British glam rocker drummer Dale Griffin Mott the hoop, died at the age of 67.
Griffin was a founding member of the group who released eight albums during their five and a half years as a group. The group is best known for their hit “All The Young Dudes”, written by David Bowie.
News of Griffin’s death was confirmed by Peter Purnell of the Mott Angel Air Records label, who informed BBC News that the musician had died “peacefully in his sleep” on Sunday (January 17).
Purnell called Griffin “one of the nicest, friendliest and most talented men I have ever known.”
The group was on the verge of breaking up in 1972 when Bowie wrote “All The Young Dudes” for them. It originally offered ‘Sufraggette City’. “All The Young Dudes” reached third place in the UK and prompted the group to create more hits with “Honaloochie Boogie”, “All The Way From Memphis” and “Golden Age of Rock’n’Roll” which were following.
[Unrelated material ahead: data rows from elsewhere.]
Lemma notify_first_wp k cv (Q : res Error Z → Kernel → Prop) : good k ->
  (forall o k', o <> Panic -> kept k k' -> (forall c, Condvar.sleeping c k' ⊆ Condvar.sleeping c k) -> next_condvar k' = next_condvar k ->
     passed (Condvar.sleeping cv k) k k' -> Q o k') -> wp (Condvar.notify_first cv) k Q.
Proof.
  intros Hg HQ. unfold Condvar.notify_first. wstep. wstep. destruct (Condvar.sleeping cv k) as [|t q] eqn:Eq.
  { wstep. by apply HQ; [|apply kept_pm|..]. }
  unfold Condvar.set_sleeping. wstep. wstep. wstep. set (k1 := PM.with_condvars _ k).
  assert (forall c, Condvar.sleeping c k1 ⊆ Condvar.sleeping c k) as Hq1.
  { intros c. unfold Condvar.sleeping at 1, k1. cbn. destruct (decide (c = cv)) as [->|Hne].
    - rewrite lookup_insert_eq. simpl. rewrite Eq. set_solver.
    - by rewrite lookup_insert_ne. }
  assert (kept k k1) as Hk1 by by apply kept_pm.
  eapply wp_mono; [apply (wakeup_kept t k1); exact Hg|]. intros o k' (Ho & Hk & Hc & Hx & Hs & Hn).
  assert (passed (t :: q) k k') as Hpa by (split; [intros H; by apply Hs|exact Hn]).
  assert (forall c, Condvar.sleeping c k' ⊆ Condvar.sleeping c k) as Hq.
  { intros c. rewrite <- (Hq1 c). unfold Condvar.sleeping. by rewrite Hc. }
  destruct o; [wstep|..]; (apply HQ; [done|by eapply kept_trans|done|done|done]).
Qed.
(* ===== verification/MutexCalls.v ===== *)
(** * Mutexes: the kernel calls

    [lock_mutex], [unlock_mutex], [wait_cond] and [signal_cond] as a system: whatever the
    order in which threads call and are switched to, the invariant holds. *)

From S2P Require Import Prelude Error Config Addr NonEmpty Mailbox UserSpace VirtMem Str Thread Process.
From S2P Require Import ProcessView Pending ProcManager ManagerInv Scheduler ManagerOps.
From S2P Require Import ManagerState ManagerReap EntryPoints Footprint EntrySpec Mail System Mutex MutexInv MutexView MutexSpec.
#[local] Open Scope Z_scope.

Section MutexCalls.
Context {CF : Config} {HC : ConfigOk} {VM : VirtMem} {CK : Clock} {LC : LockConfig}.
Implicit Types (l : Locks) (k : Kernel) (m cv : Z) (F : Frames) (T G D : list Z).

(** ** Who holds a mutex *)

(** The thread has a guard for the address. *)
Definition holds p pid tid a : Prop := exists m : Mutex, (pid, tid, a, m) ∈ held p.
Definition unheld p pid a : Prop := forall tid, ~ holds p pid tid a.

(** Two entries that refer to the same thing are the same. *)
Lemma place_unique (E : list Place) (x y : Place) : tally x.2 (placed E) <= 1 -> x ∈ E -> y ∈ E -> x.2 = y.2 -> x = y.
Proof.
  induction E as [|z E IH]; intros Ho Hx Hy He; [by apply elem_of_nil in Hx|].
  destruct z as [[pid a] m]. rewrite placed_cons, tally_cons in Ho. pose proof (tally_nonneg x.2 (placed E)).
  assert (forall w : Place, w ∈ E -> 0 < tally w.2 (placed E)) as Hpos.
  { intros w Hw. apply tally_elem. exact (list_elem_of_fmap_2 (fun e : Place => e.2) _ _ Hw). }
  apply elem_of_cons in Hx as [Hx|Hx], Hy as [Hy|Hy]; subst; simpl in *.
  - done.
  - rewrite decide_True in Ho by done. specialize (Hpos y Hy). rewrite <- He in Hpos. lia.
  - rewrite decide_True in Ho by done. specialize (Hpos x Hx). lia.
  - apply IH; [|done..]. destruct (decide _); lia.
Qed.

Lemma free_unheld l k F T D pid a m : lock_ok l k F T [] D -> (pid, a, m) ∈ mutex_table (pm k) ->
  free k [] m <-> unheld (pm k) pid a.
Proof.
  intros [[Hi _] _ Hl] Hin. unfold free. rewrite app_nil_r. split.
  - intros Ho t (m' & Hh). pose proof (li_home _ _ _ _ _ _ _ _ _ _ Hl _ _ _ _ Hh) as Hin'.
    rewrite (mutex_table_fun _ _ _ _ _ Hi Hin' Hin) in Hh.
    assert (0 < tally m (guards (held (pm k)))); [|lia]. apply tally_elem. exact (list_elem_of_fmap_2 (fun h : Holding => h.2) _ _ Hh).
  - intros Hu. pose proof (tally_nonneg m (guards (held (pm k)))). destruct (decide (0 < tally m (guards (held (pm k))))) as [Ho|]; [|lia].
    apply tally_elem, list_elem_of_fmap in Ho as ([[[pid' t] a'] m'] & He & Hh). simpl in He. subst m'.
    pose proof (li_home _ _ _ _ _ _ _ _ _ _ Hl _ _ _ _ Hh) as Hin'.
    assert ((pid, a, m) = (pid', a', m)) as [= -> ->].
    { apply (place_unique (mutex_table (pm k))); [apply Hl|done..]. }
    destruct (Hu t). by exists m.
Qed.

Lemma guard_once l k F T G D pid tid a m H : lock_ok l k F T G D -> held (pm k) ≡ₚ (pid, tid, a, m) :: H -> forall t (m' : Mutex), (pid, t, a, m') ∉ H.
Proof.
  intros [[Hi _] _ Hl] Hh t m' Hin. assert ((pid, tid, a, m) ∈ held (pm k)) as H1 by (rewrite Hh; left).
  assert ((pid, t, a, m') ∈ held (pm k)) as H2 by (rewrite Hh; by right).
  pose proof (mutex_table_fun _ _ _ _ _ Hi (li_home _ _ _ _ _ _ _ _ _ _ Hl _ _ _ _ H1) (li_home _ _ _ _ _ _ _ _ _ _ Hl _ _ _ _ H2)) as <-.
  destruct (inv_deref _ _ _ _ _ _ _ _ _ _ m Hl) as [s Hs].
  { rewrite !elem_of_app. right; left. exact (list_elem_of_fmap_2 (fun h : Holding => h.2) _ _ H1). }
  assert (inner_of l m = Some (mx_inner s)) as Hi' by (unfold inner_of; by rewrite Hs).
  pose proof (li_locked _ _ _ _ _ _ _ _ _ _ Hl m _ Hi') as Hk. rewrite Hh in Hk. occurs. rewrite decide_True in Hk by done.
  assert (0 < tally m (guards H)) by (apply tally_elem; exact (list_elem_of_fmap_2 (fun h : Holding => h.2) _ _ Hin)).
  destruct (locked (mx_inner s)); lia.
Qed.

(** At most one thread holds a mutex. *)
Lemma holds_unique l k F T G D pid t t' a : lock_ok l k F T G D -> holds (pm k) pid t a -> holds (pm k) pid t' a -> t = t'.
Proof.
  intros Hk [m Hm] [m' Hm']. destruct (proj1 (elem_of_Permutation _ _) Hm) as [H Hh]. rewrite Hh in Hm'.
  apply elem_of_cons in Hm' as [Hm'|Hm']; [congruence|]. by destruct (guard_once _ _ _ _ _ _ _ _ _ _ _ Hk Hh t' m').
Qed.

(** ** Acquiring *)

(** How an attempt to lock ends that started in [k]: with the guard, asleep in the queue of
    the mutex, or with an error, when the time is over. *)
Definition acquired k F pid tid a (f : Frame → Prop) result (o : res Error Progress) (s' : Locks * Kernel) : Prop :=
  match o with
  | Ok (Done x) => x = result /\ lock_ok s'.1 s'.2 F [] [] [] /\ near k s'.2 /\ unheld (pm k) pid a /\
      (exists m : Mutex, held (pm s'.2) ≡ₚ (pid, tid, a, m) :: held (pm k)) /\ sleepers (pm s'.2) = sleepers (pm k)
  | Ok (Blocks x) => f x /\ lock_ok s'.1 s'.2 (<[tid := (pid, x)]> F) [] [] [] /\ ~ unheld (pm k) pid a /\
      held (pm s'.2) ≡ₚ held (pm k) /\ sleepers (pm s'.2) ≡ₚ tid :: sleepers (pm k)
  | Err e => e = Condvar.alarm_expired /\ lock_ok s'.1 s'.2 F [] [] [] /\ near k s'.2 /\ ~ unheld (pm k) pid a /\
      held (pm s'.2) ≡ₚ held (pm k) /\ sleepers (pm s'.2) = sleepers (pm k)
  | Panic => False
  end.

Lemma unheld_perm p p' pid a : held p' ≡ₚ held p -> unheld p' pid a <-> unheld p pid a.
Proof. intros Hh. unfold unheld, holds. by setoid_rewrite Hh. Qed.

Lemma acquired_from k k1 F pid tid a (f f' : Frame → Prop) result o s' : near k k1 -> held (pm k1) ≡ₚ held (pm k) -> sleepers (pm k1) = sleepers (pm k) ->
  (forall x, f x -> f' x) -> acquired k1 F pid tid a f result o s' -> acquired k F pid tid a f' result o s'.
Proof.
  intros Hn Hh Hs Hf. unfold acquired. pose proof (unheld_perm _ _ pid a Hh) as Hu. destruct o as [[x|x]|e|]; [| | |done].
  - intros (? & ? & ? & ? & [m Hm] & ?). splits; [done|done|by transitivity k1|by apply Hu| |congruence]. exists m. by rewrite Hm, Hh.
  - intros (? & ? & ? & Hm & Hsl). rewrite <- Hu, Hm, Hsl, Hh, Hs. auto.
  - intros (? & ? & ? & ? & Hm & Hsl). splits; [done|done|by transitivity k1|by rewrite <- Hu|by rewrite Hm|by rewrite Hsl].
Qed.

Lemma locked_end_wp l k F r a m result (Q : res Error Progress → Locks * Kernel → Prop) : lock_ok l k F [m] [m] [] ->
  running (pm k) = Some r -> (ppid r, a, m) ∈ mutex_table (pm k) ->
  (forall l' k', lock_ok l' k' F [] [] [] -> near k k' -> held (pm k') ≡ₚ (ppid r, RunningProcess.get_tid r, a, m) :: held (pm k) ->
     sleepers (pm k') = sleepers (pm k) -> Q (Ok (Done result)) (l', k')) ->
  wp (Lock.locked_end a m m result) (l, k) Q.
Proof.
  intros Hk Hr Hin HQ. unfold Lock.locked_end. lstep. apply (store_guard_wp l k F [m] [] [] r a m); [done..|].
  intros k1 Hk1 Hn Hh Hs. lstep. apply (drop_wp l k1 F [] [] [] m); [done|]. intros l2 k2 Hk2 Hkp Hp. lstep.
  apply HQ; [done|by transitivity k1; [|apply Hkp]|by rewrite Hp|by rewrite Hp].
Qed.

(** The end of all calls that lock. *)
Definition finish_lock a m f result (guard : option MutexGuard) : M (Locks * Kernel) Error Progress :=
  match guard with
  | Some guard => Lock.locked_end a m guard result
  | None => mret (Blocks f)
  end.

(** What is left to do after [lock], to end with [Q]. *)
Definition locking a m f result (Q : res Error Progress → Locks * Kernel → Prop) (o : res Error (option MutexGuard)) (s : Locks * Kernel) : Prop :=
  match o with
  | Ok guard => wp (finish_lock a m f result guard) s Q
  | Err e => wp (Lock.drop m) s (fun o s' => match o with Ok _ => Q (Err e) s' | Err e => Q (Err e) s' | Panic => Q Panic s' end)
  | Panic => Q Panic s
  end.

Lemma locking_mono a m f result (P Q : res Error Progress → Locks * Kernel → Prop) o s : (forall o s, P o s -> Q o s) ->
  locking a m f result P o s -> locking a m f result Q o s.
Proof.
  intros H. destruct o as [g|e|]; simpl; [| |apply H]; intros Hw; (eapply wp_mono; [exact Hw|]); [exact H|]. intros [[]|e'|] s'; apply H.
Qed.

(** The code of the calls that lock, after [lock]. *)
Lemma locking_wp a m f result (P Q : res Error Progress → Locks * Kernel → Prop) o s : (forall o s, P o s -> Q o s) ->
  locking a m f result P o s ->
  match o with
  | Ok guard => wp (finish_lock a m f result guard) s Q
  | Err e => wp (Lock.drop m;; fail e) s (fun o s' => match o with
      | Ok guard => wp (finish_lock a m f result guard) s' Q
      | Err e => Q (Err e) s'
      | Panic => Q Panic s'
      end)
  | Panic => Q Panic s
  end.
Proof.
  intros H Hl. apply (locking_mono _ _ _ _ P Q) in Hl; [|done]. destruct o as [g|e|]; [done| |done]. simpl in Hl. lstep.
  eapply wp_mono; [exact Hl|]. by intros [[]|e'|] s'.
Qed.

Lemma acquire_wp l k F r a m f timeout result : lock_ok l k F [m] [] [] -> running (pm k) = Some r -> ppid r <> KERNEL_PID -> guarded k ->
  F !! RunningProcess.get_tid r = None -> (ppid r, a, m) ∈ mutex_table (pm k) -> frame_mutex f = Some m ->
  frame_home (mutex_table (pm k)) (cond_table (pm k)) (ppid r) f ->
  wp (Lock.lock m timeout) (l, k) (locking a m f result (acquired k F (ppid r) (RunningProcess.get_tid r) a (eq f) result)).
Proof.
  intros Hk Hr Hne Hgd HF Hin Hf Hh. pose proof (free_unheld _ _ _ _ _ _ _ _ Hk Hin) as Hfr. unfold locking.
  apply (lock_wp l k F [] [] [] m timeout r); [done..| | |].
  - intros l1 Hfree Hk1. unfold finish_lock. apply (locked_end_wp l1 k F r a m); [done..|]. intros l' k' Hk' Hn Hh' Hs.
    unfold acquired. splits; try done; [by apply Hfr|by exists m].
  - intros k' Hfree Hlt Hk'. unfold finish_lock. lstep. unfold acquired. splits; [done|by apply Hk'|by rewrite <- Hfr|apply Hlt|apply Hlt].
  - intros k1 Hfree _ Hk1 Hkp Hp. apply (drop_wp l k1 F [] [] [] m); [done|]. intros l2 k2 Hk2 Hkp2 Hp2.
    unfold acquired. splits; [done|done|transitivity k1; [apply Hkp|apply Hkp2]|by rewrite <- Hfr|by cbn; rewrite Hp2, Hp|by cbn; rewrite Hp2, Hp].
Qed.

(** ** [lock_mutex] and [unlock_mutex] *)

Definition in_lock a timeout (f : Frame) : Prop := exists m : Mutex, f = InLock a m timeout.

Lemma lock_mutex_wp l k F r a s ns : lock_ok l k F [] [] [] -> running (pm k) = Some r -> ppid r <> KERNEL_PID -> intact k ->
  F !! RunningProcess.get_tid r = None ->
  wp (Lock.lock_mutex a s ns) (l, k) (fun o s' =>
    match Lock.decode_timeout s ns with
    | Ok timeout =>
        acquired k F (ppid r) (RunningProcess.get_tid r) a (in_lock a timeout) None o s' \/
        (o = Err too_many_mutexes /\ s' = (l, k) /\ (forall m, (ppid r, a, m) ∉ mutex_table (pm k)) /\
         (MUTEX_OPEN_MAX <= size (mutexes (rp_state r)))%nat)
    | Err e => o = Err e /\ s' = (l, k)
    | Panic => False
    end).
Proof.
  intros Hk Hr Hne Hint HF. unfold Lock.lock_mutex. lstep. lstep.
  destruct (Lock.decode_timeout s ns) as [timeout|e|] eqn:Ed; [|done|].
  2: { unfold Lock.decode_timeout in Ed. by repeat case_match. }
  lstep. apply (lookup_mutex_wp l k F [] [] [] r a); [done|done| |intros; by right].
  intros l1 k1 m Hk1 Hn Hh Hs Hin _. destruct (near_running k k1 r Hn Hr) as (r1 & Hr1 & Ht1 & Hp1). rewrite <- Hp1, <- Ht1 in *.
  lstep. lstep. eapply wp_mono; [apply (acquire_wp l1 k1 F r1 a m (InLock a m timeout) timeout None); try done|].
  - apply Hint; [apply Hk1|done].
  - intros o s'. apply (locking_wp a m (InLock a m timeout)). intros o1 s1 Ha. left.
    eapply acquired_from; [exact Hn|by rewrite Hh|done| |exact Ha]. intros x <-. by exists m.
Qed.

(** The first thread of the queue is woken up if it sleeps; otherwise nobody is. *)
Definition passed_on (queue : list ThreadIdentifier) (p p' : ProcessManager) : Prop :=
  match queue with
  | t :: _ => if decide (t ∈ sleepers p) then sleepers p ≡ₚ t :: sleepers p' else sleepers p' = sleepers p
  | [] => sleepers p' = sleepers p
  end.

Lemma passed_passed_on q k k' : passed q k k' -> passed_on q (pm k) (pm k').
Proof.
  unfold passed, passed_on. destruct q as [|t q]; [by intros ->|]. intros [H1 H2].
  destruct (decide (t ∈ sleepers (pm k))) as [Ht|Ht]; rewrite elem_of_sleepers in Ht; [by apply H1|by rewrite H2].
Qed.

(** What unlocking does: the guard is gone, the mutex is passed on, and the table forgets the
    mutex if there are no other references to it. *)
Definition unlocked l k pid tid a (s' : Locks * Kernel) : Prop :=
  exists (m : Mutex) i, inner_of l m = Some i /\ held (pm k) ≡ₚ (pid, tid, a, m) :: held (pm s'.2) /\
    mutex_table (pm k) ≡ₚ (if strong l m <=? 2 then [(pid, a, m)] else []) ++ mutex_table (pm s'.2) /\
    passed_on (Condvar.sleeping (mx_sleeping i) k) (pm k) (pm s'.2).
(* ===== verification/VfsSpec.v ===== *)
(** * Descriptors as files of POSIX

    [FatFsLaws] says what reading, writing and seeking do to an open file of the crate
    [fatfs].  From these laws: what the operations on a descriptor do to the file it stands
    for, a sequence of bytes with a position that may lie behind its end.  [posix_step] says
    what a call may return and do to such a file; every operation on a descriptor, whether
    its file is read and written through the library or directly in memory, is such a
    step. *)

From S2P Require Import Prelude Error Str FatStorage MountTable FatFs VfsState VfsFd.
#[local] Open Scope Z_scope.

(** Bytes written at [i], which is not behind the end. *)
Definition write_at (i : Z) (bs l : list Z) : list Z := overwrite i bs l.
Definition zeros (n : Z) : list Z := replicate (Z.to_nat n) 0.
Definition size_of (l : list Z) : Z := Z.of_nat (length l).
(** The bytes from [i] on. *)
Definition from (i : Z) (l : list Z) : list Z := drop (Z.to_nat i) l.

(** An open file has contents and a position; the size of a file of FAT has 32 bits. *)
Class FatFsLaws (FF : FatFs) := {
  contents : FileSystem → FsFile → list Z;
  offset : FsFile → Z;
  open_ok : FileSystem → FsFile → Prop;
  open_ok_range fs f : open_ok fs f → 0 <= offset f <= size_of (contents fs f) /\ size_of (contents fs f) <= u32_max;
  file_read_law fs f n : open_ok fs f → 0 <= n → wp (file_read n) (fs, f) (fun o s' =>
    open_ok s'.1 s'.2 /\ contents s'.1 s'.2 = contents fs f /\
    match o with
    | Ok bs => bs = take (length bs) (from (offset f) (contents fs f)) /\ size_of bs <= n /\
        (bs = [] → n = 0 \/ offset f = size_of (contents fs f)) /\ offset s'.2 = offset f + size_of bs
    | Err _ => True
    | Panic => False
    end);
  file_write_law fs f buf : open_ok fs f → wp (file_write buf) (fs, f) (fun o s' =>
    open_ok s'.1 s'.2 /\
    match o with
    | Ok n => 0 <= n <= size_of buf /\ offset s'.2 = offset f + n /\
        contents s'.1 s'.2 = write_at (offset f) (take (Z.to_nat n) buf) (contents fs f)
    | Err _ => contents s'.1 s'.2 = contents fs f
    | Panic => False
    end);
  file_seek_law fs f pos : open_ok fs f → wp (file_seek pos) (fs, f) (fun o s' =>
    open_ok s'.1 s'.2 /\ contents s'.1 s'.2 = contents fs f /\ o <> Panic /\
    let target := match pos with
                  | SeekStart p => p
                  | SeekEnd p => size_of (contents fs f) + p
                  | SeekCurrent p => offset f + p
                  end in
    (0 <= target <= size_of (contents fs f) → o = Ok target /\ offset s'.2 = target));
  file_truncate_law fs f : open_ok fs f → wp file_truncate (fs, f) (fun o s' =>
    open_ok s'.1 s'.2 /\
    match o with
    | Ok _ => contents s'.1 s'.2 = take (Z.to_nat (offset f)) (contents fs f)
    | Err _ => True
    | Panic => False
    end);
  file_flush_law fs f : open_ok fs f → wp file_flush (fs, f) (fun o s' =>
    open_ok s'.1 s'.2 /\ contents s'.1 s'.2 = contents fs f /\ o <> Panic)
}.

Section Handles.
Context {FF : FatFs} {FL : FatFsLaws FF}.
Implicit Types (s : FsState) (e : VfsEntry) (t : FsState * VfsEntry) (data : list Z) (hp : Z).

(** ** What a handle shows *)

(** The file of a handle, in the file system at [b]: contents, and position of the handle. *)
Definition shows s (h : VfsFileHandle) (b : Z) data hp : Prop :=
  b ∈ regions s /\ 0 <= hp <= size_of data /\ size_of data <= u32_max /\
  exists fs, images s !! b = Some fs /\
  match h with
  | Fat32 file => b = file_fs file /\ open_ok fs (ff_inner (file_inner file)) /\
      contents fs (ff_inner (file_inner file)) = data /\ offset (ff_inner (file_inner file)) = hp
  | DirectRead d => b = dr_base d /\ hp = dr_position d /\ dr_size d = size_of data /\ 0 <= dr_offset d /\
      data = take (length data) (from (dr_offset d) (fs_bytes fs))
  | _ => False
  end.

(** Nothing changes but the file system at [b]. *)
Definition only_fs (b : Z) s s' : Prop :=
  VFS_STATE s' = VFS_STATE s /\ GUEST_MOUNTS s' = GUEST_MOUNTS s /\ OPEN_FILE_COUNTS s' = OPEN_FILE_COUNTS s /\
  regions s' = regions s /\ dom (images s') = dom (images s) /\ forall b', b' <> b -> images s' !! b' = images s !! b'.

#[global] Instance only_fs_refl b : Reflexive (only_fs b).
Proof. intros s. by splits. Qed.
#[global] Instance only_fs_trans b : Transitive (only_fs b).
Proof.
  intros s1 s2 s3 (H1 & H2 & H3 & H4 & H5 & H6) (G1 & G2 & G3 & G4 & G5 & G6). unfold only_fs. splits; try congruence.
  intros b' Hb. by rewrite G6, H6.
Qed.

(** The kind of the handle, the file system, and what the file may be used for, do not change. *)
Definition same_kind (h h' : VfsFileHandle) : Prop :=
  match h, h' with
  | Fat32 f, Fat32 f' => file_fs f' = file_fs f /\ file_mount_path f' = file_mount_path f /\
      can_read (file_inner f') = can_read (file_inner f) /\ can_write (file_inner f') = can_write (file_inner f)
  | DirectRead d, DirectRead d' => dr_base d' = dr_base d /\ dr_offset d' = dr_offset d /\ dr_size d' = dr_size d
  | _, _ => False
  end.

#[global] Instance same_kind_trans : Transitive same_kind.
Proof. intros [] [] []; simpl; try done; intuition congruence. Qed.

(** An operation of the handle: its view becomes [data'] and [hp']. *)
Definition handled (b : Z) t t' data' hp' : Prop :=
  shows t'.1 (handle t'.2) b data' hp' /\ virtual_pos t'.2 = virtual_pos t.2 /\ only_fs b t.1 t'.1 /\
  same_kind (handle t.2) (handle t'.2).

Lemma handled_trans b t t' t'' data hp data' hp' :
  handled b t t' data hp -> handled b t' t'' data' hp' -> handled b t t'' data' hp'.
Proof.
  intros (H1 & H2 & H3 & H4) (G1 & G2 & G3 & G4). unfold handled. splits; [done|congruence|by etrans|by etrans].
Qed.

Lemma shows_kind s h b data hp : shows s h b data hp -> same_kind h h.
Proof. intros (_ & _ & _ & fs & _ & Hh). by destruct h. Qed.

Lemma handled_refl b t data hp : shows t.1 (handle t.2) b data hp -> handled b t t data hp.
Proof. intros Hs. unfold handled. splits; [done|done|reflexivity|]. by eapply shows_kind. Qed.

(** Code on the file inside a handle. *)
Lemma on_open_wp {A} file (m : M (FileSystem * FatFile) Fat32Error A) t fs (Q : res Fat32Error A → FsState * VfsEntry → Prop) :
  images t.1 !! file_fs file = Some fs -> file_fs file ∈ regions t.1 ->
  wp m (fs, file_inner file) (fun o u => Q o
    (with_images (<[file_fs file := u.1]> (images t.1)) t.1,
     mkVfsEntry (Fat32 (mkFile u.2 (file_fs file) (file_mount_path file))) (virtual_pos t.2))) ->
  wp (on_open file (on_fatfile m)) t Q.
Proof.
  intros Hi Hr. unfold wp, on_open, on_fatfile, deref_fs. destruct t as [s e]. simpl in *. unfold mbind, M_bind, get. simpl.
  rewrite Hi, decide_True by done. simpl. destruct (m (fs, file_inner file)) as [o [fs' f']]. done.
Qed.

Lemma on_inner_wp {A} (m : M (FileSystem * FsFile) FsError.t A) fs f (Q : res Fat32Error A → FileSystem * FatFile → Prop) :
  wp m (fs, ff_inner f) (fun o u => Q (match o with Ok a => Ok a | Err e => Err (map_fatfs_error e) | Panic => Panic end)
    (u.1, mkFatFile u.2 (can_read f) (can_write f))) ->
  wp (on_inner m) (fs, f) Q.
Proof. unfold wp, on_inner, zoom, map_err, catch. simpl. by destruct (m (fs, ff_inner f)) as [[] []]. Qed.

Lemma only_fs_insert b s fs fs' : images s !! b = Some fs -> only_fs b s (with_images (<[b := fs']> (images s)) s).
Proof.
  intros Hi. unfold only_fs. splits; try done; simpl.
  - rewrite dom_insert_L. apply elem_of_dom_2 in Hi. set_solver.
  - intros b' Hb. by rewrite lookup_insert_ne.
Qed.

(** Operations on the file of the crate, one level up. *)
Lemma handled_file file t fs data hp fs' f' data' hp' :
  handle t.2 = Fat32 file -> shows t.1 (handle t.2) (file_fs file) data hp -> images t.1 !! file_fs file = Some fs ->
  open_ok fs' f' -> contents fs' f' = data' -> offset f' = hp' ->
  handled (file_fs file) t
    (with_images (<[file_fs file := fs']> (images t.1)) t.1,
     mkVfsEntry (Fat32 (mkFile (mkFatFile f' (can_read (file_inner file)) (can_write (file_inner file))) (file_fs file) (file_mount_path file)))
       (virtual_pos t.2)) data' hp'.
Proof.
  intros Hh (Hr & _) Hi Hok Hc Ho. pose proof (open_ok_range _ _ Hok) as [Hhp Hsz]. rewrite Hc, Ho in *. unfold handled. simpl.
  splits; [|done|by eapply only_fs_insert|by rewrite Hh]. unfold shows. simpl. splits; try done; try lia.
  exists fs'. rewrite lookup_insert_eq. by splits.
Qed.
Mott The Hoople broke up in 1974 after touring entire Europe. Griffin continued to perform alongside bassist Pete Overend Watts and Morgan Fisher under the name Mott in 1976.
Mott The Hoople reunited in 2009 for their 40th birthday, but Griffin was unable to perform with the group due to health issues, having been diagnosed with Alzheimer’s disease at the age of 58.
Purnell said: “All he ever wanted was for his beloved Mott The Hoople to reform and it was his determination that achieved this feat in 2009, but unfortunately at that time, he was too ill to perform on all five sold-out dates – although he did. join the group for the recalls.
Griffin spent the latter part of his career working as a producer of live sessions for the BBC, working with Nirvana, Pulp and more on the John Peel sessions.